A forlorn hope, some say. Certain questions, it is said, are quite beyond science at this point (and perhaps forever). The cloaks of mystery fall conveniently over the very issues that promise (or threaten) to shed light on the grounds for our moral attitudes toward different animals. Again, a curious asymmetry can be observed. We do not require absolute, Cartesian certainty that our fellow human beings are conscious--what we require is what is aptly called moral certainty. Can we not have the same moral certainty about the experiences of animals? I have not yet seen an argument by a philosopher to the effect that we cannot, with the aid of science, establish facts about animal minds with the same degree of moral certainty that satisfies us in the case of our own species. So whether or not a case has been made for the "in principle" mystery of consciousness (I myself am utterly unpersuaded by the arguments offered to date), it is a red herring. We can learn enough about animal consciousness to settle the questions we have about our responsibilities. The moral agenda about animals is important, and for that very reason it must not be permitted to continue to deflect the research, both empirical and conceptual, on which an informed ethics could be based.
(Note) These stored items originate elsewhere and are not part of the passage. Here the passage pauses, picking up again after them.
(** [result.duration = time.time() - start_time; return result] *)
Definition finish (start_time : float) (result : ValidationResult)
  : M ValidationResult :=
  t <~ time_time ;;
  ret (set_duration (PrimFloat.sub t start_time) result).

(** [get_matching_tables]: get list of tables matching the given pattern *)
Definition get_matching_tables (self : ValidationRunner) (pattern : string)
  : M (list string) :=
  listed <~ call_list_tables self ;;
  match listed with
  | Raise _ => ret []                  (* except Exception: return [] *)
  | Return tables =>
      if String.eqb pattern "*" then ret tables
      else
        (* convert glob pattern to regex *)
        let regex_pattern :=
          replace_char "?" "." (replace_char "*" ".*" pattern) in
        match re_compile ("^" +:+ regex_pattern +:+ "$") with
        | Raise _ => ret []            (* except Exception: return [] *)
        | Return regex => ret (List.filter regex tables)
        end
  end.

(** [{field.name: field for field in table.schema}] *)
Definition schema_fields_of (table : Table) : gmap string SchemaField :=
  foldl (fun m f => <[field_name f := f]> m) ∅ (table_schema table).

(** The loop over [required_fields] of [validate_schema_compliance] *)
Definition check_required_fields (schema_fields : gmap string SchemaField)
    (required : list string) (result : ValidationResult) : ValidationResult :=
  foldl (fun result fname =>
           match schema_fields !! fname with
           | None =>
               add_error ("Required field '" +:+ fname +:+ "' missing from schema")
                         result
           | Some _ => result
           end) result required.

(** The loop over [field_definitions.items()] of [validate_schema_compliance] *)
Definition check_field_types (schema_fields : gmap string SchemaField)
    (field_definitions : list (string * FieldDef)) (result : ValidationResult)
  : ValidationResult :=
  foldl (fun result def =>
           match schema_fields !! (fst def) with
           | Some field =>
               let actual_type := field_type field in
               let expected_type := upper (default "" (fd_type (snd def))) in
               if negb (String.eqb expected_type "")
                  && negb (String.eqb actual_type expected_type)
               then add_error ("Field '" +:+ fst def +:+ "' type mismatch: "
                               +:+ "expected " +:+ expected_type
                               +:+ ", got " +:+ actual_type) result
               else result
           | None => result
           end) result field_definitions.

(** [validate_schema_compliance]: validate table schema against defined
    contracts *)
Definition validate_schema_compliance (self : ValidationRunner)
    (table_name : string) : M ValidationResult :=
  let result := ValidationResult_init table_name "schema_compliance" in
  start_time <~ time_time ;;
  (* try: get table schema from BigQuery *)
  looked_up <~ call_get_table self table_name ;;
  match (table <- looked_up ;;;
         contracts <- config_get (table_contracts self)
                                 (fun c => default [] (tables c)) ;;;
         Return (table, contracts)) with
  | Return (table, contracts) =>
      (* check if table has contract definition *)
      match dict_get contracts table_name with
      | None =>
          finish start_time
            (add_warning ("No schema contract defined for " +:+ table_name) result)
      | Some contract =>
          (* validate required fields exist *)
          let schema_fields := schema_fields_of table in
          let required_fields :=
            default [] (s ← schema contract; required_fields s) in
          let result := check_required_fields schema_fields required_fields result in
          (* validate field types *)
          let field_definitions :=
            default [] (s ← schema contract; fields s) in
          let result := check_field_types schema_fields field_definitions result in
          let result :=
            set_detail "table_schema"
              (TableSchemaDetail (size schema_fields) (length required_fields)
                                 (length field_definitions)) result in
          finish start_time result
      end
  | Raise e =>
      if is_NotFound e then
        (* except gcp_exceptions.NotFound *)
        finish start_time
          (add_error ("Table " +:+ table_name +:+ " not found in dataset "
                      +:+ dataset_id self) result)
      else
        (* except Exception as e *)
        finish start_time
          (add_error ("Schema validation failed: " +:+ exc_str e) result)
  end.

(** [{**global_rules, **table_rules}]: a key of the table's rule set
    overrides the same key of the global one. *)
Definition merge_rules (global_rules table_rules : RuleSet) : RuleSet :=
  {| patterns := match patterns table_rules with
                 | Some p => Some p
                 | None => patterns global_rules
                 end;
     timestamps := match timestamps table_rules with
                   | Some t => Some t
                   | None => timestamps global_rules
                   end;
     other_sections :=
       other_sections global_rules
       ++ List.filter (fun k => negb (existsb (String.eqb k) (other_sections global_rules)))
                      (other_sections table_rules) |}.

Definition empty_rules : RuleSet :=
  {| patterns := None; timestamps := None; other_sections := [] |}.

(** [not all_rules]: the merged dictionary has no key *)
Definition no_rules (r : RuleSet) : bool :=
  match patterns r, timestamps r, other_sections r with
  | None, None, [] => true
  | _, _, _ => false
  end.

(** The three checks on the row of the timestamp query, and the
    [timestamp_validation] detail. *)
Definition check_timestamp_row (row : TimestampRow) (result : ValidationResult)
  : ValidationResult :=
  let result :=
    if 0 <? null_created_at row
    then add_error ("Found " +:+ pretty (null_created_at row)
                    +:+ " rows with NULL created_at") result
    else result in
  let result :=
    if 0 <? future_created_at row
    then add_error ("Found " +:+ pretty (future_created_at row)
                    +:+ " rows with future created_at") result
    else result in
  let result :=
    if 0 <? invalid_updated_at row
    then add_error ("Found " +:+ pretty (invalid_updated_at row)
                    +:+ " rows with updated_at < created_at") result
    else result in
  set_detail "timestamp_validation"
    (TimestampValidationDetail (total_rows row) (null_created_at row)
       (future_created_at row) (invalid_updated_at row)) result.

(** [validate_data_constraints]: validate data constraints and business
    rules *)
Definition validate_data_constraints (self : ValidationRunner)
    (table_name : string) : M ValidationResult :=
  let result := ValidationResult_init table_name "data_constraints" in
  start_time <~ time_time ;;
  (* try: get quality rules for this table *)
  match (global_rules <- config_get (quality_rules self)
                           (fun q => default empty_rules (global_rules q)) ;;;
         table_rules <- config_get (quality_rules self)
                          (fun q => default empty_rules
                                      (dict_get (default [] (table_rules q)) table_name)) ;;;
         (* combine global and table-specific rules *)
         Return (merge_rules global_rules table_rules)) with
  | Raise e =>
      (* except Exception as e *)
      finish start_time
        (add_error ("Data constraint validation failed: " +:+ exc_str e) result)
  | Return all_rules =>
      if no_rules all_rules then
        finish start_time
          (add_warning ("No data quality rules defined for " +:+ table_name) result)
      else
        (* validate patterns (e.g., UUID, email formats) *)
        let result :=
          foldl (fun result p =>
                   set_detail ("pattern_" +:+ fst p)
                     (PatternDetail ("Pattern " +:+ snd p +:+ " validated")) result)
                result (default [] (patterns all_rules)) in
        (* check timestamp rules *)
        match default [] (timestamps all_rules) with
        | [] => finish start_time result
        | _ :: _ =>
            answer <~ call_query_timestamps self table_name ;;
            match answer with
            | Return [] => finish start_time result
            | Return (row :: _) => finish start_time (check_timestamp_row row result)
            | Raise query_error =>
                (* except Exception as query_error *)
                finish start_time
                  (add_warning ("Could not validate timestamps: "
                                +:+ exc_str query_error) result)
            end
        end
  end.

(** [_parse_duration]: parse duration string like '24h', '2d' to hours *)
Definition _parse_duration (duration_str : string) : py_result float :=
  if endswith duration_str "h" then
    py_float (drop_last duration_str)
  else if endswith duration_str "d" then
    x <- py_float (drop_last duration_str) ;;; Return (PrimFloat.mul x 24)
  else if endswith duration_str "m" then
    x <- py_float (drop_last duration_str) ;;; Return (PrimFloat.div x 60)
  else
    (* default to hours *)
    py_float duration_str.

(** The scan of [validate_freshness_sla] over the categories
    ['live_data_tables', 'core_tables']: first hit wins. *)
Fixpoint lookup_sla (freshness_slas : list (string * list (string * SlaEntry)))
    (categories : list string) (table_name : string) : option SlaEntry :=
  match categories with
  | [] => None
  | category :: rest =>
      match dict_get freshness_slas category with
      | Some by_table =>
          match dict_get by_table table_name with
          | Some entry => Some entry
          | None => lookup_sla freshness_slas rest table_name
          end
      | None => lookup_sla freshness_slas rest table_name
      end
  end.

(** The body of the inner [try] of [validate_freshness_sla] once the
    query has answered. *)
Definition check_freshness (table_name : string)
    (staleness_hours threshold_hours : float)
    (rows : list FreshnessRow) (result : ValidationResult) : M ValidationResult :=
  match rows with
  | row :: _ =>
      if 0 <? fr_total_rows row then
        (* latest_timestamp = row.latest_updated_at or row.latest_created_at *)
        let latest_timestamp :=
          match latest_updated_at row with
          | Some t => Some t
          | None => latest_created_at row
          end in
        match latest_timestamp with
        | Some latest_timestamp =>
            (* calculate staleness *)
            now <~ utcnow ;;
            let time_diff :=
              match tzinfo latest_timestamp with
              | None =>
                  datetime_sub now (replace_tzinfo latest_timestamp None)
              | Some tz =>
                  datetime_sub (replace_tzinfo now (Some tz)) latest_timestamp
              end in
            let staleness_hours_actual :=
              PrimFloat.div (total_seconds time_diff) 3600 in
            let result :=
              set_detail "freshness_check"
                (FreshnessCheckDetail (str_datetime latest_timestamp)
                   staleness_hours_actual staleness_hours (fr_total_rows row))
                result in
            if PrimFloat.ltb staleness_hours staleness_hours_actual then
              ret (add_warning
                     ("Data is stale: " +:+ format_1f staleness_hours_actual
                      +:+ "h > " +:+ str_float staleness_hours +:+ "h threshold")
                     result)
            else if PrimFloat.ltb threshold_hours staleness_hours_actual then
              ret (add_warning
                     ("Data approaching staleness: "
                      +:+ format_1f staleness_hours_actual +:+ "h > "
                      +:+ str_float threshold_hours +:+ "h late threshold")
                     result)
            else ret result
        | None =>
            ret (add_warning "No timestamp data found for freshness check" result)
        end
      else ret (add_warning ("Table " +:+ table_name +:+ " is empty") result)
  | [] => ret (add_warning ("Table " +:+ table_name +:+ " is empty") result)
  end.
A striking example of one-sided use of evidence is Thomas Nagd's famous paper "What is it Like to be a Bat?" (1991). One of the rhetorical peculiarities of Nagel's paper is that he chose bats and went to the trouble to relate a few of the fascinating facts about bats and their echolocation, because, presumably, those hard-won, third-person-perspective scientific facts tell us something about bat consciousness. What? First and least, they support our conviction that bats are conscious. (He did not write a paper called "What is it Like to be a Brick?") Second, and more important, they support his contention that bat consciousness is very unlike ours. The rhetorical peculiarity--if not outright inconsistency--of his treatment of the issue can be captured by an obvious question: if a few such facts can establish something about bat consciousness, would more such facts not establish more? He has already relied on "objective, third-person" scientific investigation to establish (or at least render rationally credible) the hypothesis that bats are conscious, but not in just the way we are. Why wouldn't further such facts be able to tell us in exactly what ways bats' consciousness isn't like ours, thereby telling us what it is like to be a bat? What kind of fact is it that only works for one side of an empirical question?